**WORK INSTRUCTIONS**
Look through the entries for the string "KeysAndSalts" and copy every line where it shows up.

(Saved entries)
(* ===== verification/RtpEndpoint.v ===== *)
(** * RtpEndpoint: one end of an SRTP connection

    [Endpoint] of [src/backend/src/rtp.rs]: it authenticates, deduplicates and
    unwraps what arrives, numbers, remembers and encrypts what leaves, and keeps
    the reports of each SSRC.  A method that may fail returns [None]; the
    endpoint it leaves behind is part of the result, since it keeps what was
    changed before the failure. *)
From S2P Require Import Prelude Common Collections Float Bytes Srtp RtpHeader Packet Replay Nack Rtx Rtcp RtcpReports TransportCc.
Import Read Serialize Srtp RtpTypes Expand.

(** The order in which the standard library's [HashMap] is iterated over is not
    specified: any order of its entries. *)
Class HashMapOrder := {
  entries : forall {V}, gmap Z V -> list (Z * V);
  entries_perm : forall {V} (m : gmap Z V), entries m ≡ₚ map_to_list m
}.

Definition RTCP_PAYLOAD_TYPES (pt : Z) : bool := (64 <=? pt) && (pt <=? 95).

Definition looks_like_rtp (packet : bytes) : bool :=
  match packet with
  | b0 :: b1 :: _ => (Z.shiftr b0 6 =? VERSION) && negb (RTCP_PAYLOAD_TYPES (Z.land b1 127))
  | _ => false
  end.

Definition looks_like_rtcp (packet : bytes) : bool :=
  match packet with
  | b0 :: b1 :: _ => (Z.shiftr b0 6 =? VERSION) && RTCP_PAYLOAD_TYPES (Z.land b1 127)
  | _ => false
  end.

Module Endpoint.
Import SequenceNumberReuseDetector(SequenceNumberReuse, UsedBefore, NotUsedBefore, TooOldToKnow).

Record IncomingSsrcState := mk_incoming {
  max_seqnum : Z;
  seqnum_reuse_detector : SequenceNumberReuseDetector.t;
  nack_sender : Nack.NackSender;
  rtcp_report_sender : RtcpReportSender.t
}.

#[global] Instance incoming_eta : Settable IncomingSsrcState := fun s =>
  mk_incoming (max_seqnum s) (seqnum_reuse_detector s) (nack_sender s) (rtcp_report_sender s).

Record EndpointStats := stats {
  remembered_packet_count : nat;
  remembered_packet_bytes : nat;
  rtt_estimate : option Z
}.

Record t := mk {
  decrypt : KeysAndSalts;
  encrypt : KeysAndSalts;
  rtcp_sender_ssrc : Z;
  next_outgoing_srtcp_index : Z;
  state_by_incoming_ssrc : gmap Z IncomingSsrcState;
  tcc_receiver : Receiver.t;
  tcc_sender : Sender.t;
  max_received_tcc_seqnum : Z;
  rtx_sender : Rtx.RtxSender;
  last_stats_calculated_time : Z;
  last_stats : option EndpointStats
}.

#[global] Instance t_eta : Settable t := fun e =>
  mk (decrypt e) (encrypt e) (rtcp_sender_ssrc e) (next_outgoing_srtcp_index e)
     (state_by_incoming_ssrc e) (tcc_receiver e) (tcc_sender e) (max_received_tcc_seqnum e)
     (rtx_sender e) (last_stats_calculated_time e) (last_stats e).

Definition new (decrypt encrypt : KeysAndSalts) (now rtcp_sender_ssrc ack_sender_ssrc : Z) : t :=
  mk decrypt encrypt rtcp_sender_ssrc 1 ∅ (Receiver.new ack_sender_ssrc now) (Sender.new now) 0
     (Rtx.new PACKET_LIFETIME now) now None.

(** [entry(ssrc).or_insert(..)]: the state, and the endpoint that has it.  The
    [Instant::now()] of the report sender is the caller's [now]. *)
Definition get_incoming_ssrc_state_mut (self : t) (ssrc now : Z) : IncomingSsrcState :=
  default (mk_incoming 0 SequenceNumberReuseDetector.default (Nack.new 250) (RtcpReportSender.new now))
          (state_by_incoming_ssrc self !! ssrc).

Definition set_incoming_ssrc_state (self : t) (ssrc : Z) (s : IncomingSsrcState) : t :=
  self <| state_by_incoming_ssrc ::= <[ssrc := s]> |>.

Section Endpoint.
Context `{Aead} `{HashMapOrder}.

(** ** Receiving *)

(** What [receive_rtp] remembers of a packet it accepts. *)
Definition remember_incoming (self : t) (incoming : Packet.t) (now : Z) : t :=
  let self :=
    if is_rtxable_payload_type (Packet.payload_type incoming) then
      let s := get_incoming_ssrc_state_mut self (Packet.ssrc incoming) now in
      set_incoming_ssrc_state self (Packet.ssrc incoming)
        (s <| nack_sender ::= fun n => Nack.remember_received n (Packet.seqnum incoming) |>)
    else self in
  let self :=
    if is_media_payload_type (Packet.payload_type incoming) then
      let s := get_incoming_ssrc_state_mut self (Packet.ssrc incoming) now in
      set_incoming_ssrc_state self (Packet.ssrc incoming)
        (s <| rtcp_report_sender ::= fun r =>
             RtcpReportSender.remember_received r (Packet.seqnum incoming)
               (Packet.payload_type incoming) (Packet.timestamp incoming) now |>)
    else self in
  match Packet.tcc_seqnum incoming with
  | Some tcc_seqnum =>
      self <| tcc_receiver ::= fun r => Receiver.remember_received r tcc_seqnum now |>
  | None => self
  end.

(** The original sequence number of a decrypted RTX packet; [None] when the
    payload is too short to hold one. *)
Definition unwrap_rtx (self : t) (header : Header.t) (incoming : Packet.t) (now : Z)
    : Res unit (t * option Packet.t) :=
  payload ← Packet.payload incoming;
  if is_rtx_payload_type (Header.payload_type header)
     && (Packet.padding_byte_count incoming <? Z.of_nat (length payload)) then
    let original_ssrc := from_rtx_ssrc (Header.ssrc header) in
    o ← ok_opt (read_u16 payload);
    match o with
    | None => Ok (self, None)
    | Some (seqnum_in_payload, _) =>
        let s := get_incoming_ssrc_state_mut self original_ssrc now in
        let '(original_seqnum, max) := expand_seqnum seqnum_in_payload (max_seqnum s) in
        Ok (set_incoming_ssrc_state self original_ssrc (s <| max_seqnum := max |>),
            Some (incoming <| Packet.seqnum_in_payload := Some original_seqnum |>))
    end
  else Ok (self, Some incoming).

(** The sequence numbers of a packet, before anything of it is authenticated:
    the transport-wide one, and the one in its header with the verdict of the
    duplicate detector. *)
Definition note_seqnums (self : t) (header : Header.t) (now : Z)
    : Res unit (t * option Z * Z * SequenceNumberReuse) :=
  let '(tcc_seqnum, max_tcc) :=
    match Header.tcc_seqnum header with
    | Some tcc_seqnum =>
        let '(full, max) := expand_seqnum tcc_seqnum (max_received_tcc_seqnum self) in
        (Some full, max)
    | None => (None, max_received_tcc_seqnum self)
    end in
  let self := self <| max_received_tcc_seqnum := max_tcc |> in
  let ssrc_state := get_incoming_ssrc_state_mut self (Header.ssrc header) now in
  let '(seqnum_in_header, max) := expand_seqnum (Header.seqnum header) (max_seqnum ssrc_state) in
  '(detector, reuse) ←
    SequenceNumberReuseDetector.remember_used (seqnum_reuse_detector ssrc_state) seqnum_in_header;
  Ok (set_incoming_ssrc_state self (Header.ssrc header)
        (ssrc_state <| max_seqnum := max |> <| seqnum_reuse_detector := detector |>),
      tcc_seqnum, seqnum_in_header, reuse).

**EXERCISE RESPONSE**
  decrypt : KeysAndSalts;
  encrypt : KeysAndSalts;
Definition new (decrypt encrypt : KeysAndSalts) (now rtcp_sender_ssrc ack_sender_ssrc : Z) : t :=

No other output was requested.